Start of DATASET RECORDS

Lemma TransformD64_2_fips s :
  sha256.TransformD64_2 s = SHA256.compress s (padding (be_bytes 8) 64).
Proof.
  apply TransformD64_2_rounds. intros t Ht. rewrite <- padding_sums_ok.
  symmetry. apply nth_lookup_Some. rewrite list_lookup_fmap, lookup_seq_lt by done. done.
Qed.

Lemma digest_words a b c d e f g h rest t : Forall (fits 32) [a; b; c; d; e; f; g; h] -> (t < 8)%nat ->
  be32_at (SHA256.digest (a, b, c, d, e, f, g, h) ++ rest) t = nth t [a; b; c; d; e; f; g; h] 0.
Proof.
  intros Hf Ht. unfold be32_at, SHA256.digest. rewrite !Forall_cons in Hf.
  destruct Hf as (? & ? & ? & ? & ? & ? & ? & ? & _).
  assert (forall z : Z, fits 32 z -> be_val (be_bytes 4 z) = z) as E
    by (intros; rewrite be_val_be_bytes; by apply Z.mod_small).
  do 8 (destruct t as [|t]; [cbn [Nat.mul Nat.add nth]; rewrite <- !app_assoc;
    repeat (rewrite drop_app_ge by (rewrite length_be_bytes; lia); rewrite length_be_bytes; cbn [Nat.sub]);
    rewrite drop_0, take_app_length' by (by rewrite length_be_bytes); by apply E|]). lia.
Qed.

Lemma compress_fits s block : let '(a, b, c, d, e, f, g, h) := SHA256.compress s block in
  Forall (fits 32) [a; b; c; d; e; f; g; h].
Proof.
  unfold SHA256.compress, SHA256.plus. destruct s as [[[[[[[? ?] ?] ?] ?] ?] ?] ?], (foldl _ _ _) as [[[[[[[? ?] ?] ?] ?] ?] ?] ?].
  repeat constructor; width_lia.
Qed.

Lemma TransformD64_3_fips s : (let '(a, b, c, d, e, f, g, h) := s in Forall (fits 32) [a; b; c; d; e; f; g; h]) ->
  sha256.TransformD64_3 s = SHA256.compress SHA256.H0 (SHA256.digest s ++ padding (be_bytes 8) 32).
Proof.
  destruct s as [[[[[[[a b] c] d] e] f] g] h]. intros Hf. set (block := _ ++ _).
  assert (forall t, (8 <= t < 16)%nat -> be32_at block t = be32_at (padding (be_bytes 8) 32) (t - 8)) as Hp.
  { intros t Ht. unfold be32_at, block. rewrite drop_app_ge by (simpl; lia). do 3 f_equal. simpl length. lia. }
  set (w := word (schedule SHA256.next (be32_at block) 64)).
  assert (forall t, (t < 16)%nat -> w t = be32_at block t) as Hw by (intros; by apply word_init).
  assert (forall t, (t < 8)%nat -> w t = nth t [a; b; c; d; e; f; g; h] 0) as Hd.
  { intros. rewrite Hw by lia. by apply digest_words. }
  unfold SHA256.compress. fold w. rewrite <- (TransformD64_3_rounds w).
  - by rewrite !Hd by lia.
  - intros t Ht. by apply SHA256.word_expanded.
  - by rewrite Hw, Hp by lia.
  - by rewrite Hw, Hp by lia.
  - intros t Ht. rewrite Hw, Hp by lia.
    do 9 (destruct t as [|t]; [lia|]). do 6 (destruct t as [|t]; [done|]). lia.
Qed.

End of DATASET RECORDS

# EXERCISE OBJECTIVE
Copy out every entry again, exactly as it was given.

# ANSWER TO THIS PROBLEM
Lemma TransformD64_2_fips s :
  sha256.TransformD64_2 s = SHA256.compress s (padding (be_bytes 8) 64).
Proof.
  apply TransformD64_2_rounds. intros t Ht. rewrite <- padding_sums_ok.
  symmetry. apply nth_lookup_Some. rewrite list_lookup_fmap, lookup_seq_lt by done. done.
Qed.

Lemma digest_words a b c d e f g h rest t : Forall (fits 32) [a; b; c; d; e; f; g; h] -> (t < 8)%nat ->
  be32_at (SHA256.digest (a, b, c, d, e, f, g, h) ++ rest) t = nth t [a; b; c; d; e; f; g; h] 0.
Proof.
  intros Hf Ht. unfold be32_at, SHA256.digest. rewrite !Forall_cons in Hf.
  destruct Hf as (? & ? & ? & ? & ? & ? & ? & ? & _).
  assert (forall z : Z, fits 32 z -> be_val (be_bytes 4 z) = z) as E
    by (intros; rewrite be_val_be_bytes; by apply Z.mod_small).
  do 8 (destruct t as [|t]; [cbn [Nat.mul Nat.add nth]; rewrite <- !app_assoc;
    repeat (rewrite drop_app_ge by (rewrite length_be_bytes; lia); rewrite length_be_bytes; cbn [Nat.sub]);
    rewrite drop_0, take_app_length' by (by rewrite length_be_bytes); by apply E|]). lia.
Qed.

Lemma compress_fits s block : let '(a, b, c, d, e, f, g, h) := SHA256.compress s block in
  Forall (fits 32) [a; b; c; d; e; f; g; h].
Proof.
  unfold SHA256.compress, SHA256.plus. destruct s as [[[[[[[? ?] ?] ?] ?] ?] ?] ?], (foldl _ _ _) as [[[[[[[? ?] ?] ?] ?] ?] ?] ?].
  repeat constructor; width_lia.
Qed.

Lemma TransformD64_3_fips s : (let '(a, b, c, d, e, f, g, h) := s in Forall (fits 32) [a; b; c; d; e; f; g; h]) ->
  sha256.TransformD64_3 s = SHA256.compress SHA256.H0 (SHA256.digest s ++ padding (be_bytes 8) 32).
Proof.
  destruct s as [[[[[[[a b] c] d] e] f] g] h]. intros Hf. set (block := _ ++ _).
  assert (forall t, (8 <= t < 16)%nat -> be32_at block t = be32_at (padding (be_bytes 8) 32) (t - 8)) as Hp.
  { intros t Ht. unfold be32_at, block. rewrite drop_app_ge by (simpl; lia). do 3 f_equal. simpl length. lia. }
  set (w := word (schedule SHA256.next (be32_at block) 64)).
  assert (forall t, (t < 16)%nat -> w t = be32_at block t) as Hw by (intros; by apply word_init).
  assert (forall t, (t < 8)%nat -> w t = nth t [a; b; c; d; e; f; g; h] 0) as Hd.
  { intros. rewrite Hw by lia. by apply digest_words. }
  unfold SHA256.compress. fold w. rewrite <- (TransformD64_3_rounds w).
  - by rewrite !Hd by lia.
  - intros t Ht. by apply SHA256.word_expanded.
  - by rewrite Hw, Hp by lia.
  - by rewrite Hw, Hp by lia.
  - intros t Ht. rewrite Hw, Hp by lia.
    do 9 (destruct t as [|t]; [lia|]). do 6 (destruct t as [|t]; [done|]). lia.
Qed.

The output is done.